Work item:
Which lines below fall between the one containing "(cpu_of s) e' ∧" and the one containing "destruct (read_word_kept (λ"? Repeat them exactly, counting both of those lines, and add nothing else.

Records from a data collection:
(** The ten handlers have one shape. *)
Definition suffix_of (w : long) : string := match w with Long => "" | Long64 => "64" end.
Lemma interlocked_handler_shape op w (s : Api E) :
  let c := snapshot_thread_context (a_cpu s) in
  interlocked_handler op w s =
  (r ← interlocked (bytes_of w) (suffix_of w) (context_reg Rcx c) (signed_new op w (context_reg Rdx c) (context_reg R8 c));
   returned (i32_to_rax (match op with Increment | Decrement => r.2 | _ => r.1 end))) s.
Proof.
  intros c. destruct w, op; cbn [interlocked_handler bytes_of suffix_of];
    unfold handle_interlocked_increment, handle_interlocked_decrement, handle_interlocked_exchange,
      handle_interlocked_compare_exchange, handle_interlocked_exchange_add, handle_interlocked_increment64,
      handle_interlocked_decrement64, handle_interlocked_exchange64, handle_interlocked_compare_exchange64,
      handle_interlocked_exchange_add64;
    repeat (erewrite bind_ok by (try apply context_ok; apply arg_ok));
    unfold interlocked_i32, interlocked_i32_prev, interlocked_i64, interlocked_i64_prev, trunc_i32;
    rewrite bind_map, ?as_i32_mask; reflexivity.
Qed.

(** C25 Every Interlocked* call, through the host atomic or
    through a load and a store, replaces the word by the operation on unsigned
    integers modulo its width, leaves the rest of memory alone, and returns to
    its caller with the previous word (the new one for Increment and Decrement)
    sign-extended in RAX; no other register changes. *)
Theorem interlocked_handlers op w (s : Api E) sp ra old :
  let c := snapshot_thread_context (a_cpu s) in
  let addr := context_reg Rcx c in
  let n := Z.of_nat (bytes_of w) in
  let new := op_new op w (context_reg Rdx c) (context_reg R8 c) old in
  let value := sign_extend w (op_result op w (context_reg Rdx c) (context_reg R8 c) old) in
  call_frame (a_cpu s) sp ra → addr ≠ 0 → accessible (a_cpu s) addr n → addr + n ≤ sp ∨ sp + 8 ≤ addr →
  0 ≤ old < modulus w → holds (a_cpu s) addr (le_bytes (bytes_of w) old) →
  ∃ e', interlocked_handler op w s = (mkApi e' (a_win s), Ok (Return ra value)) ∧
    holds e' addr (le_bytes (bytes_of w) new) ∧ framed addr (addr + n) (a_cpu s) e' ∧
    snapshot_thread_context e' = returned_context value ra c.
Proof.
  intros c addr n new value Hframe Hne Hacc Hd Hold Hh. rewrite interlocked_handler_shape. cbn zeta. fold c addr.
  set (f := signed_new op w (context_reg Rdx c) (context_reg R8 c)).
  destruct (interlocked_spec (bytes_of w) (suffix_of w) addr f s _ Hne (cf_inv _ _ _ Hframe) Hacc Hh) as (e1 & Hr & Hi1 & Hnew & Hf1);
    [by rewrite length_le_bytes|].
  assert (Hval : le_val (le_bytes (bytes_of w) old) = old).
  { apply le_val_word. unfold modulus in Hold. by rewrite Z.pow_mul_r in Hold by lia. }
  rewrite Hval in Hr, Hnew. unfold f in Hr at 2, Hnew. rewrite signed_new_spec in Hr, Hnew by done. fold new in Hr, Hnew.
  erewrite bind_ok by exact Hr. cbn [fst snd].
  assert (Hctx : snapshot_thread_context e1 = c).
  { pose proof (interlocked_context (bytes_of w) (suffix_of w) addr f s) as Hsame. rewrite Hr in Hsame. exact Hsame. }
  pose proof (call_frame_framed _ _ _ _ _ _ Hframe Hi1 Hf1 Hctx) as Hframe1. specialize (Hframe1 ltac:(lia)).
  replace (i32_to_rax _) with value.
  2: { unfold value, sign_extend, i32_to_rax, op_result, new, op_result. by destruct op. }
  destruct (returned_ok (mkApi e1 (a_win s)) value sp ra Hframe1) as (e2 & Hr2 & Hu2 & Hc2).
  exists e2. split_and!; [exact Hr2| | |].
  - eapply holds_unchanged; [exact Hu2|]. cbn [a_cpu].
    replace (le_bytes (bytes_of w) new) with (le_bytes (bytes_of w) (as_i (8 * Z.of_nat (bytes_of w)) new)); [exact Hnew|].
    apply le_bytes_congr. change 256 with (2 ^ 8). rewrite <- Z.pow_mul_r by lia. apply as_i_mod. lia.
  - eapply framed_trans; [exact Hf1|by apply framed_unchanged].
  - cbn [a_cpu] in Hc2. by rewrite Hc2, Hctx.
Qed.
End Interlocked.
Lemma find_slot_ok use s cfg n : io_of s = Some cfg → table_ok s → ∀ i e, (i + n ≤ GUEST_IO_MAX_SLOTS)%nat → unchanged (cpu_of s) e →
  snapshot_thread_context e = snapshot_thread_context (cpu_of s) →
  ∃ e' o, find_slot use (table_va cfg) i n (with_cpu e s) = (with_cpu e' s, Ok o) ∧ unchanged (cpu_of s) e' ∧
    snapshot_thread_context e' = snapshot_thread_context (cpu_of s) ∧ ∀ j, o = Some j → (j < GUEST_IO_MAX_SLOTS)%nat.
Proof.
  intros Hio Ht. induction n as [|n IH]; intros i e Hin Hu Hc; cbn [find_slot]; [by exists e, None|].
  destruct (slot_va_at (table_va cfg) i) as [slot_va|] eqn:Hs; [|apply IH; [lia|done..]].
  destruct (slot_in_table s cfg i slot_va Hio) as (Hacc & _); [lia|done|done|].
  destruct (read_word_kept (λ _, False) (with_cpu e s) slot_va (un_inv _ _ Hu)) as (e1 & bs & Hr & Hu1 & Hk & _).
  { eapply accessible_unchanged; [exact Hu|]. eapply accessible_sub; [exact Hacc|unfold GUEST_IO_SLOT_SIZE; lia..]. }
  erewrite bind_ok by exact Hr. change (with_cpu e1 (with_cpu e s)) with (with_cpu e1 s).
  assert (Hu' : unchanged (cpu_of s) e1) by (by eapply unchanged_trans).
  assert (Hc' : snapshot_thread_context e1 = snapshot_thread_context (cpu_of s)) by (rewrite (kp_ctx _ _ _ Hk); exact Hc).
  destruct (use (le_val bs)); [|apply IH; [lia|done..]]. exists e1, (Some i). split_and!; [done|done|done|]. intros j [= <-]. lia.
Qed.
(* ===== verification/seh.v ===== *)
(** * Exception dispatch (crates/wie-winapi/src/seh.rs)

    The search walks the stack for a frame that handles the exception and plans
    the guest calls of the second pass: destructors and cleanup pads of the
    frames in between, then the catch funclet or landing pad.  The plan is kept
    in the process state and run one guest call at a time. *)

From S2P Require Import Prelude utf regs insn vad mem engine cpu sync_obj guest_heap guest_string fake_va thread win32.
From S2P Require Import exception lsda msvc_eh.

Definition MAX_FRAMES : nat := 64.
Definition GCC_EXCEPTION_CODE : u32 := 0x20474343.
Definition MSVC_EXCEPTION_CODE : u32 := 0xe06d7363.
Definition GCC_TYPEINFO_FROM_UNWIND_HDR : u64 := 0x50.
Definition GCC_ADJUSTED_PTR_FROM_UNWIND_HDR : u64 := 8.
Definition GCC_OBJECT_FROM_UNWIND_HDR : u64 := 0x40.

Record ThrowPayload := mkPayload { exception_object : u64; throw_info : u64; gcc_throw : bool }.
Definition no_payload : ThrowPayload := mkPayload 0 0 false.

(** ** One frame *)

Record Unwound := mkUnwoundFrame {
  uw_ctx : UnwindContext;
  uw_image_base : u64;
  uw_entry : RuntimeFunction;
  uw_unwind_va : u64;
  uw_exception_data_va : option u64;
}.
Record ResolvedPad := mkPad { rp_landing_pad : u64; rp_msvc : option MsvcCatch; rp_switch_value : option u64 }.
Record HandlerFound := mkFound {
  hf_landing_pad : u64;
  catch_ctx : UnwindContext;
  hf_exception_object : option u64;
  hf_msvc : option MsvcCatch;
  hf_image_base : u64;
  hf_switch_value : option u64;
}.

Definition dummy_entry : RuntimeFunction := mkRuntimeFunction 0 0 0.
Definition new_ctx (rip rsp : u64) (tctx : ThreadContext) : UnwindContext :=
  mkUnwind rip rsp (<[4%nat := rsp]> (tc_gpr tctx)) (tc_xmm tctx).
Definition candidates (u : Unwound) (hdata : u32) : list u64 :=
  language_data_candidates (uw_image_base u) (uw_unwind_va u) hdata (uw_exception_data_va u).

Solution to this task:
  ∃ e' o, find_slot use (table_va cfg) i n (with_cpu e s) = (with_cpu e' s, Ok o) ∧ unchanged (cpu_of s) e' ∧
    snapshot_thread_context e' = snapshot_thread_context (cpu_of s) ∧ ∀ j, o = Some j → (j < GUEST_IO_MAX_SLOTS)%nat.
Proof.
  intros Hio Ht. induction n as [|n IH]; intros i e Hin Hu Hc; cbn [find_slot]; [by exists e, None|].
  destruct (slot_va_at (table_va cfg) i) as [slot_va|] eqn:Hs; [|apply IH; [lia|done..]].
  destruct (slot_in_table s cfg i slot_va Hio) as (Hacc & _); [lia|done|done|].
  destruct (read_word_kept (λ _, False) (with_cpu e s) slot_va (un_inv _ _ Hu)) as (e1 & bs & Hr & Hu1 & Hk & _).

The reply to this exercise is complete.